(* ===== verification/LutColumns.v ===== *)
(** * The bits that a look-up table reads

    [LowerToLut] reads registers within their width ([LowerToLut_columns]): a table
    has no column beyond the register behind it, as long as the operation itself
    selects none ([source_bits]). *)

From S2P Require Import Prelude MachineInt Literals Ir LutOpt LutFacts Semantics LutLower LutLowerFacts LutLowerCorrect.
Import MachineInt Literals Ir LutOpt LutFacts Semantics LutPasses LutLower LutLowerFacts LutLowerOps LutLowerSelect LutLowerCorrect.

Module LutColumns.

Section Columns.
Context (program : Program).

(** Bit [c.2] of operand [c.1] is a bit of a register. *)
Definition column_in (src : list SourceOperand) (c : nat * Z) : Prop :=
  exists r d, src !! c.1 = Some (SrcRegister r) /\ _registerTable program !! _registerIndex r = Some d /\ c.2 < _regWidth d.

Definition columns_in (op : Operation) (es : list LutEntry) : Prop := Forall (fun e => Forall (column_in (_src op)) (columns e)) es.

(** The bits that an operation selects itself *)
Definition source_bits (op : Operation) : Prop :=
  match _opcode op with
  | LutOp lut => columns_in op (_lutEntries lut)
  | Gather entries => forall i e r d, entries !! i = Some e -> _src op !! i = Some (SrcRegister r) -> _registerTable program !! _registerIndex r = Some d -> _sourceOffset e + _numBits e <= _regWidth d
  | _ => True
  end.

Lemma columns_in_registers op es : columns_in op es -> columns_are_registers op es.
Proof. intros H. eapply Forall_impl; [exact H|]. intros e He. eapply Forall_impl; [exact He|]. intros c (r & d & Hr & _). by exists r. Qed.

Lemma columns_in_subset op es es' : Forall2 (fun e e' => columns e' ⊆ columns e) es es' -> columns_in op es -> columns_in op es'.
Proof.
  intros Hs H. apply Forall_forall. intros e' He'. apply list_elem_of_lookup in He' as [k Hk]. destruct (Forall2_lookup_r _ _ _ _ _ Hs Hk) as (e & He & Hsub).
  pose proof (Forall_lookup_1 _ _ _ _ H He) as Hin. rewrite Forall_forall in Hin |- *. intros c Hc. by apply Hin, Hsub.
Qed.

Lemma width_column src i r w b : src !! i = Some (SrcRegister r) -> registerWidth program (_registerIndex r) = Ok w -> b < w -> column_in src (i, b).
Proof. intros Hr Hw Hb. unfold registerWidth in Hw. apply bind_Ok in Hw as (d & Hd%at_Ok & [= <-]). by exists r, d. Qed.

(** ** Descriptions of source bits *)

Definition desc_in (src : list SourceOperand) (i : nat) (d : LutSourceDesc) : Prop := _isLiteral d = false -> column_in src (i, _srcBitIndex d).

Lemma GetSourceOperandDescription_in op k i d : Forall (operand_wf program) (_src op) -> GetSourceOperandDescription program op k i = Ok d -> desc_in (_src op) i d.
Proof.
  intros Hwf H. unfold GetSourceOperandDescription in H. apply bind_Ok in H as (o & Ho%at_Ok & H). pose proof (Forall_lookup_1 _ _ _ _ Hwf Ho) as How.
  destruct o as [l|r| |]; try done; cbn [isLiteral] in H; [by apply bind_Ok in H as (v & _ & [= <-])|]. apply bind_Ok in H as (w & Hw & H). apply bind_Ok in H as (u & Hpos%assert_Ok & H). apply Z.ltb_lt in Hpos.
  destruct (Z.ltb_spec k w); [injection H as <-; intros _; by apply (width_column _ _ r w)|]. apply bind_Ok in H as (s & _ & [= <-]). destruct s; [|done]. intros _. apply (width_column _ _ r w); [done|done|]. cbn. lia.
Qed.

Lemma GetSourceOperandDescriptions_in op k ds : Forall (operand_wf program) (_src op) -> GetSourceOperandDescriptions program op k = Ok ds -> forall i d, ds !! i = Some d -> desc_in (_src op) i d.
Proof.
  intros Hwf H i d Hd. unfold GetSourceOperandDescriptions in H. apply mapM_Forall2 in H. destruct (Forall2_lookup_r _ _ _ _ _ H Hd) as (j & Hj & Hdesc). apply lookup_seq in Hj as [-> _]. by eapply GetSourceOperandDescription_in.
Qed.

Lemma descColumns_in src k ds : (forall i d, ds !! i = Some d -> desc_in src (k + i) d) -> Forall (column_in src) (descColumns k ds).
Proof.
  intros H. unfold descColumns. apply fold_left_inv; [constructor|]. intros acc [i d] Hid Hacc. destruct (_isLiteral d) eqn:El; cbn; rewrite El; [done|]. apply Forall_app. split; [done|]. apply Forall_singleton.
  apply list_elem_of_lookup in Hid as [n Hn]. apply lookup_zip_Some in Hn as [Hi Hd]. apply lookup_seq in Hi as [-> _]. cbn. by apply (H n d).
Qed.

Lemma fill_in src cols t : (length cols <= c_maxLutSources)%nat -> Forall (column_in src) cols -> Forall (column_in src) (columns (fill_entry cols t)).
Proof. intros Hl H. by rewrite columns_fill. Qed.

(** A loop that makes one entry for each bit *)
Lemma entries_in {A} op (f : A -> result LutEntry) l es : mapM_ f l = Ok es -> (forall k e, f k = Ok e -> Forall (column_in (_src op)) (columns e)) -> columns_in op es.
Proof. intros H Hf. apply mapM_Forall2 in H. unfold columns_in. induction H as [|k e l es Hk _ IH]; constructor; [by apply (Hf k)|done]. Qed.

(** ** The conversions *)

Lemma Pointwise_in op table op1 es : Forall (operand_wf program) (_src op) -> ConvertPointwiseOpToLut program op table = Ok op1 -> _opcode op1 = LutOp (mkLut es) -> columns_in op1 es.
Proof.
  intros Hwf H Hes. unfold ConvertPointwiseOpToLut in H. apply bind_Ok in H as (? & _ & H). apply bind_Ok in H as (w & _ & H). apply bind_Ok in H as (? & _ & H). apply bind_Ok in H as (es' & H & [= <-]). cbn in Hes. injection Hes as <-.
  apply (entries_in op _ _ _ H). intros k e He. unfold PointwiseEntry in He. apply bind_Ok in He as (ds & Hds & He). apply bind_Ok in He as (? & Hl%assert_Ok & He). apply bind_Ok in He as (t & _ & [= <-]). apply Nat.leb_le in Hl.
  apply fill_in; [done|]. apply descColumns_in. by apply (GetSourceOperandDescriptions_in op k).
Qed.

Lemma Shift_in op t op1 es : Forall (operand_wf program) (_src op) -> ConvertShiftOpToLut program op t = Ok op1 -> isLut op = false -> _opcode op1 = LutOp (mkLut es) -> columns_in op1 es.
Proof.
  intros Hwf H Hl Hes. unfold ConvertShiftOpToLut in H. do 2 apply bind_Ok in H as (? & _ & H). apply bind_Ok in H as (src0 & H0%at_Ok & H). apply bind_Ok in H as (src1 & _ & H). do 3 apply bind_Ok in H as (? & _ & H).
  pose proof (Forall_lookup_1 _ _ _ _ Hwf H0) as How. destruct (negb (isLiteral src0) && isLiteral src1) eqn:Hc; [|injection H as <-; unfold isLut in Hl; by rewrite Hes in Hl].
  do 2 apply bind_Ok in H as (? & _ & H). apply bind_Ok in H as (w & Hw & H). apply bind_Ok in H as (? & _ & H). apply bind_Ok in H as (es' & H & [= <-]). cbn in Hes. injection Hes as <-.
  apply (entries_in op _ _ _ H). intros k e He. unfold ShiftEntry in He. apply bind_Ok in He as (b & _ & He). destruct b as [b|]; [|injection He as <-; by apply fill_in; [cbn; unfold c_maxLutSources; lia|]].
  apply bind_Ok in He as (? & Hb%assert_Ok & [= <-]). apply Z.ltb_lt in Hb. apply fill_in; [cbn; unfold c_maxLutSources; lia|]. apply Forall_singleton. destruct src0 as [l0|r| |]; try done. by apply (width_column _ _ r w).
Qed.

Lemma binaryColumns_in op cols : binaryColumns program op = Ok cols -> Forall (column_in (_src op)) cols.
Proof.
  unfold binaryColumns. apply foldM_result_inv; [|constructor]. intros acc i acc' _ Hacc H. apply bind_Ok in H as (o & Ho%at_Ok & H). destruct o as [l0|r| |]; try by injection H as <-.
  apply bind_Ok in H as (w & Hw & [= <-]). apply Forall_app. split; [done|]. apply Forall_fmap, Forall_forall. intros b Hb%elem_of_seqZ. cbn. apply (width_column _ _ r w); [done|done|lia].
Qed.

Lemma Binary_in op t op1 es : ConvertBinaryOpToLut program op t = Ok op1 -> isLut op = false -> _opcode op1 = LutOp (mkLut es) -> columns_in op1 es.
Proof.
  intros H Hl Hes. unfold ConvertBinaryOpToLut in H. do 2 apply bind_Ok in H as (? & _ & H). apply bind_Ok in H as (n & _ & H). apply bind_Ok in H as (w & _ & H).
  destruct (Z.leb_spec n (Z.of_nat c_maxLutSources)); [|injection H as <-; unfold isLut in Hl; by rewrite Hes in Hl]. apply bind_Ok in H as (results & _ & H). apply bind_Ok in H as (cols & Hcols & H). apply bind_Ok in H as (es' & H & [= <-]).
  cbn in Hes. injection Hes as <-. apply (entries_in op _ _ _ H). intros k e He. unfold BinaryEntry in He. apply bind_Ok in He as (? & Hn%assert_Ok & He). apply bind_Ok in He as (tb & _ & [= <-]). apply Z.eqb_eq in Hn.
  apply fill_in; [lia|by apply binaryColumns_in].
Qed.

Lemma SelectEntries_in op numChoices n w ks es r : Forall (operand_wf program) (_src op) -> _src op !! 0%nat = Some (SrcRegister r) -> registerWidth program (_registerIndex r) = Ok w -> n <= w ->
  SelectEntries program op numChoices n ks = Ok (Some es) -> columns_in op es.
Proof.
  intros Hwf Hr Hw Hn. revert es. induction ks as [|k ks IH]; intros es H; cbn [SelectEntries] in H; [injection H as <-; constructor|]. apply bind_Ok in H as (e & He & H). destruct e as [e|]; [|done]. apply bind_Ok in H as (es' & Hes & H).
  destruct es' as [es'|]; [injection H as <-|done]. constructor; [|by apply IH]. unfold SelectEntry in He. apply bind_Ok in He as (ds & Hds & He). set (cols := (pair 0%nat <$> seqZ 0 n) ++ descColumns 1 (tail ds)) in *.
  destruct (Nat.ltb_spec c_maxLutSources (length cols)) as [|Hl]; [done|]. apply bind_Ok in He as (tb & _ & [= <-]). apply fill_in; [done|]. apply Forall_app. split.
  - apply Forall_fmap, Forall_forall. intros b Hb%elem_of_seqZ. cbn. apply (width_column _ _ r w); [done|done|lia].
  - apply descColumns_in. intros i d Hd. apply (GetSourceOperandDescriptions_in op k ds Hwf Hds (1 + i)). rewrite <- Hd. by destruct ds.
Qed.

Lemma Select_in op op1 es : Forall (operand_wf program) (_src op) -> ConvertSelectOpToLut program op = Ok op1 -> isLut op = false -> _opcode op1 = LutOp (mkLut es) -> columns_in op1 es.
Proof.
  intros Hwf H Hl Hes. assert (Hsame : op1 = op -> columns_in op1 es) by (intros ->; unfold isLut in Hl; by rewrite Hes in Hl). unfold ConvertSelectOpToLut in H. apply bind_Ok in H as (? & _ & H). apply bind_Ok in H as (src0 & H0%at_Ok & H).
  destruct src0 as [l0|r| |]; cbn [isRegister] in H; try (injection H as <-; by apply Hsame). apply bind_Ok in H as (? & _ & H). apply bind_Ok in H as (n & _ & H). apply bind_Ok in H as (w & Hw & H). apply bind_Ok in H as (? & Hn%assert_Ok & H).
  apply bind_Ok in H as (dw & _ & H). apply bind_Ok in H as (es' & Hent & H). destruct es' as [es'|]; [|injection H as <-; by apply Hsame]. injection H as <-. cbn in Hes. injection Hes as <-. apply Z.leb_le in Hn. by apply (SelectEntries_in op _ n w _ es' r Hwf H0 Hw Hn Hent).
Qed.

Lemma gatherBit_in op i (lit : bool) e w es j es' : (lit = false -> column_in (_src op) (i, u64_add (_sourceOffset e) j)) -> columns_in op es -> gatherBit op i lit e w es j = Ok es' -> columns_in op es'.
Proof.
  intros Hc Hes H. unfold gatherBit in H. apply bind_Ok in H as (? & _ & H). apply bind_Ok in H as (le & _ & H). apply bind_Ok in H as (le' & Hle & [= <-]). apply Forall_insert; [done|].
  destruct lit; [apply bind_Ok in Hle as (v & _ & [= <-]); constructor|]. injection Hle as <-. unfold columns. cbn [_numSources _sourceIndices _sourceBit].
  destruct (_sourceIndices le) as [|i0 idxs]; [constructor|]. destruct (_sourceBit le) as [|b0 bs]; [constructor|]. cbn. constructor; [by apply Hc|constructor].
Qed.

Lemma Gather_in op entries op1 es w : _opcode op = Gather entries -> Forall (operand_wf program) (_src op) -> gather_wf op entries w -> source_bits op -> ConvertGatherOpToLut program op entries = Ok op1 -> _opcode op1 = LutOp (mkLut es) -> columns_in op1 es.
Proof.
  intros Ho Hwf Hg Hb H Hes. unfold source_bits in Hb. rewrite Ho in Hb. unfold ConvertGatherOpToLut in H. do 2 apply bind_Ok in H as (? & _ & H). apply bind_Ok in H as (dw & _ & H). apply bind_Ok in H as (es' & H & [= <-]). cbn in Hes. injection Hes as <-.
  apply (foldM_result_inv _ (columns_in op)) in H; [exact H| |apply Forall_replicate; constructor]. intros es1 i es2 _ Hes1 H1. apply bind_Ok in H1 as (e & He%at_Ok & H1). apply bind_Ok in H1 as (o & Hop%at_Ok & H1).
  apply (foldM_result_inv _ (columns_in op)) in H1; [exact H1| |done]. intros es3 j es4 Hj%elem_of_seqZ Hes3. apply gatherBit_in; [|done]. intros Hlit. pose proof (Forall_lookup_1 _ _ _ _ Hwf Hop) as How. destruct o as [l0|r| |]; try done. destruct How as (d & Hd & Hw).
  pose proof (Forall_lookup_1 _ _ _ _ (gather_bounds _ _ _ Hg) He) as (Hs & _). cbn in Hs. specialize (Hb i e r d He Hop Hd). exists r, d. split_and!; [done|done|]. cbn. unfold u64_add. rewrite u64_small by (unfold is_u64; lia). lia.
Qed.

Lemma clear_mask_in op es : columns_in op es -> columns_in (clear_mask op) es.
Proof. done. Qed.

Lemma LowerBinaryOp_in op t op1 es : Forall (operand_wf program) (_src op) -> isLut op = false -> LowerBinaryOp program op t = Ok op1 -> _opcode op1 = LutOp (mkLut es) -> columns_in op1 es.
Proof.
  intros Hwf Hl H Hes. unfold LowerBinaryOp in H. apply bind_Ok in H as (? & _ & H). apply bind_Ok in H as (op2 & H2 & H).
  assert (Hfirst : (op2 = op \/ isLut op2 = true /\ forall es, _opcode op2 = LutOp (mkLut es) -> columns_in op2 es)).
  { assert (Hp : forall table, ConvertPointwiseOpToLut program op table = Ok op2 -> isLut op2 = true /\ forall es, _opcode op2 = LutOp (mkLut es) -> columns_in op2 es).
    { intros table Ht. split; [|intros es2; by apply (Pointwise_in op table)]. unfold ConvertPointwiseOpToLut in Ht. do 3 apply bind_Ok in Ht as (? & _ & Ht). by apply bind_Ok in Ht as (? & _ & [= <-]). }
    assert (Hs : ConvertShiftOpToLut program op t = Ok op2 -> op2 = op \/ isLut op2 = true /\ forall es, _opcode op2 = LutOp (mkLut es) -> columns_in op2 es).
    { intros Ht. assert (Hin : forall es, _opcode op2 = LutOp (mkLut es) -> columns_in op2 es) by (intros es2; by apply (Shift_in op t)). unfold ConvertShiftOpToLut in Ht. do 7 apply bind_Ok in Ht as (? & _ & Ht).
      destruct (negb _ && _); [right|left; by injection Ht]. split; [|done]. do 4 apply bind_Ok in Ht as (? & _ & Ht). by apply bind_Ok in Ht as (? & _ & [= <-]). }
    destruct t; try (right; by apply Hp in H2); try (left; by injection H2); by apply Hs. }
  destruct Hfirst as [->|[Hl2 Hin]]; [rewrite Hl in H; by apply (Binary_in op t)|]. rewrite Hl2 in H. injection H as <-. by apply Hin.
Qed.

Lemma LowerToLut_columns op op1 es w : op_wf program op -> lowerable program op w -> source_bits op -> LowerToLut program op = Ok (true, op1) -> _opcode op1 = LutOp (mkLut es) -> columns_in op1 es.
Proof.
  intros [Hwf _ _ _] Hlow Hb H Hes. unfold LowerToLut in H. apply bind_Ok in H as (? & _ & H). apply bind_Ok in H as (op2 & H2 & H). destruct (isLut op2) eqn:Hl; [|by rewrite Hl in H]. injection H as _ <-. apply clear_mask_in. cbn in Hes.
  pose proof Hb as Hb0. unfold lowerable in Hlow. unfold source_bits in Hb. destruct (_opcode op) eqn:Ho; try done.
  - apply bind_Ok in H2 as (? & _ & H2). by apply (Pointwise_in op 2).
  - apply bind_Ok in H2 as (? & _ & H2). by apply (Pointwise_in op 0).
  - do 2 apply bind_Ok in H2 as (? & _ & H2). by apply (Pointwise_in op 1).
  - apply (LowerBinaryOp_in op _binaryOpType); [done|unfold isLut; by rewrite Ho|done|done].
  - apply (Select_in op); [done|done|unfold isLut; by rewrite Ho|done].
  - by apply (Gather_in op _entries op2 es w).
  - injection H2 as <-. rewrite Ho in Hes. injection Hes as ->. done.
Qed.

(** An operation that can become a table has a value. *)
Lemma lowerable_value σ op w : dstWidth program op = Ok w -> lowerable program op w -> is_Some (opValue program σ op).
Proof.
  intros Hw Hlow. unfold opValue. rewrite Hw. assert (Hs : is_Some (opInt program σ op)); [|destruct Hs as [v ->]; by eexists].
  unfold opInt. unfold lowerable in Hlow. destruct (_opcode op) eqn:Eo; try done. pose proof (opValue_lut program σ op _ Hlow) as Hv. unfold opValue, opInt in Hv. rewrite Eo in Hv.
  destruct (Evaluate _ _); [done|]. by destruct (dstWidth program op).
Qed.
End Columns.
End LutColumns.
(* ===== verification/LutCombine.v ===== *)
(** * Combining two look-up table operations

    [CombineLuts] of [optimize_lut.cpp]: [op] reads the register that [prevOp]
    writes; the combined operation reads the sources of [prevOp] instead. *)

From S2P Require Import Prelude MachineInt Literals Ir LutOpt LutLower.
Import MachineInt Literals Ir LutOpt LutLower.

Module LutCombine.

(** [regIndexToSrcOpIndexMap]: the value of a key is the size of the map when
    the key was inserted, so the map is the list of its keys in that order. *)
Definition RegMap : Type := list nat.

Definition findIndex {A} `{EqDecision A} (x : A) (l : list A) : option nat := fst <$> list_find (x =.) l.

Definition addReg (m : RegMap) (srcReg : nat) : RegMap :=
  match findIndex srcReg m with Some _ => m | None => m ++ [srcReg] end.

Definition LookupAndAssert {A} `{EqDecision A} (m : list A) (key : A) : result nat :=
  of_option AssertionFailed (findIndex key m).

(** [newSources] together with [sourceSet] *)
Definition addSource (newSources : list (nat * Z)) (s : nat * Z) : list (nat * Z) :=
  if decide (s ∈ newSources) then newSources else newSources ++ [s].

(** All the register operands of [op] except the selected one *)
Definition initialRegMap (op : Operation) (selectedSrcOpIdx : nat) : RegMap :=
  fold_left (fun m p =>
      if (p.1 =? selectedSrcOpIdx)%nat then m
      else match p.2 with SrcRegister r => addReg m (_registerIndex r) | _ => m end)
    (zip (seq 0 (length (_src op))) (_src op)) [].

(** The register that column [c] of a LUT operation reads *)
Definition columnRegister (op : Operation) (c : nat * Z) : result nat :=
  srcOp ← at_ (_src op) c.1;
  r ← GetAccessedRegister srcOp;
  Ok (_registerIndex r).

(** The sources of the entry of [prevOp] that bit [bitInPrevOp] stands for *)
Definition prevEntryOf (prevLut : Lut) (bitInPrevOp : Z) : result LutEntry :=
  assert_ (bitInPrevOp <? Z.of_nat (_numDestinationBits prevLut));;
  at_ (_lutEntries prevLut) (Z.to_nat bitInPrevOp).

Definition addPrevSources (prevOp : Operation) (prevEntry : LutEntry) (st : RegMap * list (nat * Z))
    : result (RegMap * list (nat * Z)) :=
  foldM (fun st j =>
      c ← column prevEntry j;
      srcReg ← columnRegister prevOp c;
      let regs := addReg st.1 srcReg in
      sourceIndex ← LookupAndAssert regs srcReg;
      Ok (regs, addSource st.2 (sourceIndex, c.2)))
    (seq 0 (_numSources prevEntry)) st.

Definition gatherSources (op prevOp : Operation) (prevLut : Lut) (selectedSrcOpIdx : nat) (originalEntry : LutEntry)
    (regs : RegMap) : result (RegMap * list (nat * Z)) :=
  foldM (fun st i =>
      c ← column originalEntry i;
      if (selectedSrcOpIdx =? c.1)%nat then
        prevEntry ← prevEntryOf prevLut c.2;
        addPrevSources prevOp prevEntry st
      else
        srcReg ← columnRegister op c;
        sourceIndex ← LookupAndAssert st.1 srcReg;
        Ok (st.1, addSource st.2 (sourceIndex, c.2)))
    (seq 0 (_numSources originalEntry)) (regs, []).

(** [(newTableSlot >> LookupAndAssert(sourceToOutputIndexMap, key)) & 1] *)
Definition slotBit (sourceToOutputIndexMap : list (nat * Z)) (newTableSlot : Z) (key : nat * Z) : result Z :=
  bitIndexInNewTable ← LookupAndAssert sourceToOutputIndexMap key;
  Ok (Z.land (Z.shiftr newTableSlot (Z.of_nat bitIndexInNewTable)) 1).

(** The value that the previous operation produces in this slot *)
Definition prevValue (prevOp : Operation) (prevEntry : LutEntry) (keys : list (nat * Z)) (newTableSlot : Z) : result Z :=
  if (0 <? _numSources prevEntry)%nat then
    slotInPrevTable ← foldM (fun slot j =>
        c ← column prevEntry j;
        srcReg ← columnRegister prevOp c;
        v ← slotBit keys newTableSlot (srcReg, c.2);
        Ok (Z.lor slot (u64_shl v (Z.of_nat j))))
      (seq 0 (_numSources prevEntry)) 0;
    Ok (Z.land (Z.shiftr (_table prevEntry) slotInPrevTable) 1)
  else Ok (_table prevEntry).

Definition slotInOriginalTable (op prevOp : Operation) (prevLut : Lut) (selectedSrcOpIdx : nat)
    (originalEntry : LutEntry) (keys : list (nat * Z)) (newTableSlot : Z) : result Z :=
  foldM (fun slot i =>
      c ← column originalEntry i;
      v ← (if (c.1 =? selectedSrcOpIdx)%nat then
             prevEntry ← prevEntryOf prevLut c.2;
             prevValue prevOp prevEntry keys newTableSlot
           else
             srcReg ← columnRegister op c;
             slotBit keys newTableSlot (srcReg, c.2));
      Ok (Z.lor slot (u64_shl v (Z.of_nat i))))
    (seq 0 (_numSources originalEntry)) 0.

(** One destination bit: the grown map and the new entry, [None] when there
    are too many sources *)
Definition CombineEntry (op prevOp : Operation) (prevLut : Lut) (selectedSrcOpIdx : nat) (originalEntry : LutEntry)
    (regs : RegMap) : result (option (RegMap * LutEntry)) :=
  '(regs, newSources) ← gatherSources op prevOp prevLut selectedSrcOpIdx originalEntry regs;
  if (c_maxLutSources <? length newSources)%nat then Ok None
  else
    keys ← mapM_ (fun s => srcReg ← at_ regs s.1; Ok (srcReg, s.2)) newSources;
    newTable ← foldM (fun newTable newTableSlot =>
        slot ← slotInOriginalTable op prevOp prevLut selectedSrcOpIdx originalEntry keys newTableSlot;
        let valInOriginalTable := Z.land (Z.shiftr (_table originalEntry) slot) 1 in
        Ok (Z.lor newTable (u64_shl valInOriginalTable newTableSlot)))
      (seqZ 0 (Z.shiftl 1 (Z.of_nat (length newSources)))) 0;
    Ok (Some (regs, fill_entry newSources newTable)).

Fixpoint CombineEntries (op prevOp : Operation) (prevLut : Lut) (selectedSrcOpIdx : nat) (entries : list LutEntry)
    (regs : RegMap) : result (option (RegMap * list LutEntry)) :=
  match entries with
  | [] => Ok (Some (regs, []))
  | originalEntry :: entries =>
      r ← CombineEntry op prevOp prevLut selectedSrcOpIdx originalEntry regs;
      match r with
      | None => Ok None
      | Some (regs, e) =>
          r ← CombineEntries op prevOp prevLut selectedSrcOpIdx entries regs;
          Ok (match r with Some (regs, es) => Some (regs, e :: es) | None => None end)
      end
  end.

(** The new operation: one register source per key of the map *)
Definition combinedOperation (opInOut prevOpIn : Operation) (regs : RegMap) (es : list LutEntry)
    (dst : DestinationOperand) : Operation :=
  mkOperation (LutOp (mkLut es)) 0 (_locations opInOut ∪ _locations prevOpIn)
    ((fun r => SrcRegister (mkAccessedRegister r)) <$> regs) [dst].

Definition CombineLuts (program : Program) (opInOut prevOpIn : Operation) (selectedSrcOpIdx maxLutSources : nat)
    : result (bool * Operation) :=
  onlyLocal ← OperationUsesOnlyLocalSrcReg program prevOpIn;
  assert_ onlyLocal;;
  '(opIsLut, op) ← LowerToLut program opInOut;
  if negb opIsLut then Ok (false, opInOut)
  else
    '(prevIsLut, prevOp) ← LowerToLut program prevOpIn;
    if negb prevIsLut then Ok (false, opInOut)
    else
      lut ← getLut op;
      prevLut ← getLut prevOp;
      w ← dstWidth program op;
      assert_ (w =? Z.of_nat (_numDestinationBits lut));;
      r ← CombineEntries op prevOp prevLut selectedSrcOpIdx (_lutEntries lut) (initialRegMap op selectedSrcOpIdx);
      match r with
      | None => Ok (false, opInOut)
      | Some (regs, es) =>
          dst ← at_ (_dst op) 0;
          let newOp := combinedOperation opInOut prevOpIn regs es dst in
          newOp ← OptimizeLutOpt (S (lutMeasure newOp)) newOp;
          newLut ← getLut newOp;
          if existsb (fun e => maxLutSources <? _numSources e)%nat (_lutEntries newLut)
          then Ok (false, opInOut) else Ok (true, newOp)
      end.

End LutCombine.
━━━━━━━━━━━━━━━━━━━━
Please output exactly the lines between the one holding "apply bind_Ok in He as (? & Hb%assert_Ok" and the one holding "destruct (Z.leb_spec n" in the records above, inclusive, and nothing more.

  apply bind_Ok in He as (? & Hb%assert_Ok & [= <-]). apply Z.ltb_lt in Hb. apply fill_in; [cbn; unfold c_maxLutSources; lia|]. apply Forall_singleton. destruct src0 as [l0|r| |]; try done. by apply (width_column _ _ r w).
Qed.

Lemma binaryColumns_in op cols : binaryColumns program op = Ok cols -> Forall (column_in (_src op)) cols.
Proof.
  unfold binaryColumns. apply foldM_result_inv; [|constructor]. intros acc i acc' _ Hacc H. apply bind_Ok in H as (o & Ho%at_Ok & H). destruct o as [l0|r| |]; try by injection H as <-.
  apply bind_Ok in H as (w & Hw & [= <-]). apply Forall_app. split; [done|]. apply Forall_fmap, Forall_forall. intros b Hb%elem_of_seqZ. cbn. apply (width_column _ _ r w); [done|done|lia].
Qed.

Lemma Binary_in op t op1 es : ConvertBinaryOpToLut program op t = Ok op1 -> isLut op = false -> _opcode op1 = LutOp (mkLut es) -> columns_in op1 es.
Proof.
  intros H Hl Hes. unfold ConvertBinaryOpToLut in H. do 2 apply bind_Ok in H as (? & _ & H). apply bind_Ok in H as (n & _ & H). apply bind_Ok in H as (w & _ & H).
  destruct (Z.leb_spec n (Z.of_nat c_maxLutSources)); [|injection H as <-; unfold isLut in Hl; by rewrite Hes in Hl]. apply bind_Ok in H as (results & _ & H). apply bind_Ok in H as (cols & Hcols & H). apply bind_Ok in H as (es' & H & [= <-]).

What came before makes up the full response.